• What you are asked to do: In the data below, find the line containing "remember (sanitizeFilename baseName", then set down that line and every later line up to and including the line containing "- set (e := last", exactly.

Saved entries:
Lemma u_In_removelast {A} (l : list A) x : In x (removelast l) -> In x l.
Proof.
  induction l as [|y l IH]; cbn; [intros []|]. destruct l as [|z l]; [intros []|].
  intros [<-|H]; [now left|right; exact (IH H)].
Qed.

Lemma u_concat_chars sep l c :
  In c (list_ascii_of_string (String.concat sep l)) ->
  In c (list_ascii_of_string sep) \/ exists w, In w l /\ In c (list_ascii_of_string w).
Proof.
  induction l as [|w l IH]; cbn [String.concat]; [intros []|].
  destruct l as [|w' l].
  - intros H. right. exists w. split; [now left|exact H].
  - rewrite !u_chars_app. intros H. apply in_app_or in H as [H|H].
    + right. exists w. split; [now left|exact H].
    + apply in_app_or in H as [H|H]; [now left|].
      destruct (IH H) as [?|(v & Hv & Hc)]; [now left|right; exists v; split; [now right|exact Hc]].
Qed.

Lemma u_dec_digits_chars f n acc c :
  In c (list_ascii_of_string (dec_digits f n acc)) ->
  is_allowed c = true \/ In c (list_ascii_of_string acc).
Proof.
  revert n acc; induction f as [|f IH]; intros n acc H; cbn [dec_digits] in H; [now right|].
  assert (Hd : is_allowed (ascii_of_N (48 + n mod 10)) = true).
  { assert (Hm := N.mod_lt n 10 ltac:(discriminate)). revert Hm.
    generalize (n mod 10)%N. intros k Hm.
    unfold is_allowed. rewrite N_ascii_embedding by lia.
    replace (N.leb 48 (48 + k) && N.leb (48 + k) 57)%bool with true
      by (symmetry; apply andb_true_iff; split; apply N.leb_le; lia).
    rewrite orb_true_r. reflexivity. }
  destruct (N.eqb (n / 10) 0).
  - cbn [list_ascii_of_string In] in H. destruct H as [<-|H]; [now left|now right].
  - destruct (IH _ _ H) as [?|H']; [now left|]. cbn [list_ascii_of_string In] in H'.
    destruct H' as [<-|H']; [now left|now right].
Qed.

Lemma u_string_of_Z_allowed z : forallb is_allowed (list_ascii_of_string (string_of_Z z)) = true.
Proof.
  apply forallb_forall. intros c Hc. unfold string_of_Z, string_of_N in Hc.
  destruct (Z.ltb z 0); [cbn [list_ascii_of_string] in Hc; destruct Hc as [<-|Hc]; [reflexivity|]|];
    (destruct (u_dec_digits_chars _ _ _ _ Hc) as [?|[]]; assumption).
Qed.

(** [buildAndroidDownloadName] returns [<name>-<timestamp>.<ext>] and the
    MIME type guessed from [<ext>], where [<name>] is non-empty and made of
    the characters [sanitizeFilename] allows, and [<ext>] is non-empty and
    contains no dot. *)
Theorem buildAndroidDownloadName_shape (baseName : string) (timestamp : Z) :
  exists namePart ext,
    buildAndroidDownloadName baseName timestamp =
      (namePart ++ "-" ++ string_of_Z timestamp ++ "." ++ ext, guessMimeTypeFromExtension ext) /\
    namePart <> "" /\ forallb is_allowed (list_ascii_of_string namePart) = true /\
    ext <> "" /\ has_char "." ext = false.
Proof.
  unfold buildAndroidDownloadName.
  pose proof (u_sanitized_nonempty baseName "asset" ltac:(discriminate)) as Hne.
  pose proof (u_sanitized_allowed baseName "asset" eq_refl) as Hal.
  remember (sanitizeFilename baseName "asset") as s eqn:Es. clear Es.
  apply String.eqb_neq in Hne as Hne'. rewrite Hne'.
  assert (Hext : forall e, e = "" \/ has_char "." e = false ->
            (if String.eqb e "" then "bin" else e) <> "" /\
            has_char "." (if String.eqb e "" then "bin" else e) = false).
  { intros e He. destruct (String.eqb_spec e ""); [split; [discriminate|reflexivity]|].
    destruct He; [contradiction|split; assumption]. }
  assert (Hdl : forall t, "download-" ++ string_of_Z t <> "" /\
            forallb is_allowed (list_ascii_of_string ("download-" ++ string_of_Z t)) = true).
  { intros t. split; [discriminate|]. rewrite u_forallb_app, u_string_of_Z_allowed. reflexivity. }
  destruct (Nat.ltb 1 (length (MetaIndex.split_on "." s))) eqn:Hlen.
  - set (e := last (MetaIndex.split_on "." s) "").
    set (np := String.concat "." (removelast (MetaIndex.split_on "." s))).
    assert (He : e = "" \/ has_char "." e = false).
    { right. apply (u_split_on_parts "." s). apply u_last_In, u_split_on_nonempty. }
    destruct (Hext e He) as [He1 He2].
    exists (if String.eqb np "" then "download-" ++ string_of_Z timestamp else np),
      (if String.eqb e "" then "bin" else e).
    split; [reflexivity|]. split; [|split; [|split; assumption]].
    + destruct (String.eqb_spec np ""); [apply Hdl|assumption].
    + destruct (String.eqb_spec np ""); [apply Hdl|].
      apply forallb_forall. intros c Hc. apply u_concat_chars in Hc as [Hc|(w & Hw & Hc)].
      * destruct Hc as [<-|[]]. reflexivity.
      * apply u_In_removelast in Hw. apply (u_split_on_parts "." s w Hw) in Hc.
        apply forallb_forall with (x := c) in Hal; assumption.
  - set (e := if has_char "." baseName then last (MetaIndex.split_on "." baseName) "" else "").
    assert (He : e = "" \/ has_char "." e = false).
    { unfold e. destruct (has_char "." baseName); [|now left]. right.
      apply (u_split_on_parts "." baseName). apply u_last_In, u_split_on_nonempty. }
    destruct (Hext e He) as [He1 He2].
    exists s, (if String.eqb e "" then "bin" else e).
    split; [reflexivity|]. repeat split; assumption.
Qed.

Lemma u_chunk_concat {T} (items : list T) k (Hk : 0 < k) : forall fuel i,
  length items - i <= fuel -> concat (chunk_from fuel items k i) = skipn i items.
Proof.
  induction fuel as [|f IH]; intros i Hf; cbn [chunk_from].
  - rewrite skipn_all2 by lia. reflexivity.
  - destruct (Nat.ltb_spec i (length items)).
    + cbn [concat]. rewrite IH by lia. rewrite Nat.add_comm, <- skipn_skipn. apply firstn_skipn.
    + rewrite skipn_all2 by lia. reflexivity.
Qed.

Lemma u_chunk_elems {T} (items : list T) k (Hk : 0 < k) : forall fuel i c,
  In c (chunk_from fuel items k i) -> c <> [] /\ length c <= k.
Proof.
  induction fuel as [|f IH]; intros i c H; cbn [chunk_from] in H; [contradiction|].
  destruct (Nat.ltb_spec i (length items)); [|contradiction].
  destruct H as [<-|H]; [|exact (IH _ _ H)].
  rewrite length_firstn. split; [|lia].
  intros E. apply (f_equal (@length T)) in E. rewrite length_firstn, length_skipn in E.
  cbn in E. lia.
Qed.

• Answer to the problem:
  remember (sanitizeFilename baseName "asset") as s eqn:Es. clear Es.
  apply String.eqb_neq in Hne as Hne'. rewrite Hne'.
  assert (Hext : forall e, e = "" \/ has_char "." e = false ->
            (if String.eqb e "" then "bin" else e) <> "" /\
            has_char "." (if String.eqb e "" then "bin" else e) = false).
  { intros e He. destruct (String.eqb_spec e ""); [split; [discriminate|reflexivity]|].
    destruct He; [contradiction|split; assumption]. }
  assert (Hdl : forall t, "download-" ++ string_of_Z t <> "" /\
            forallb is_allowed (list_ascii_of_string ("download-" ++ string_of_Z t)) = true).
  { intros t. split; [discriminate|]. rewrite u_forallb_app, u_string_of_Z_allowed. reflexivity. }
  destruct (Nat.ltb 1 (length (MetaIndex.split_on "." s))) eqn:Hlen.
  - set (e := last (MetaIndex.split_on "." s) "").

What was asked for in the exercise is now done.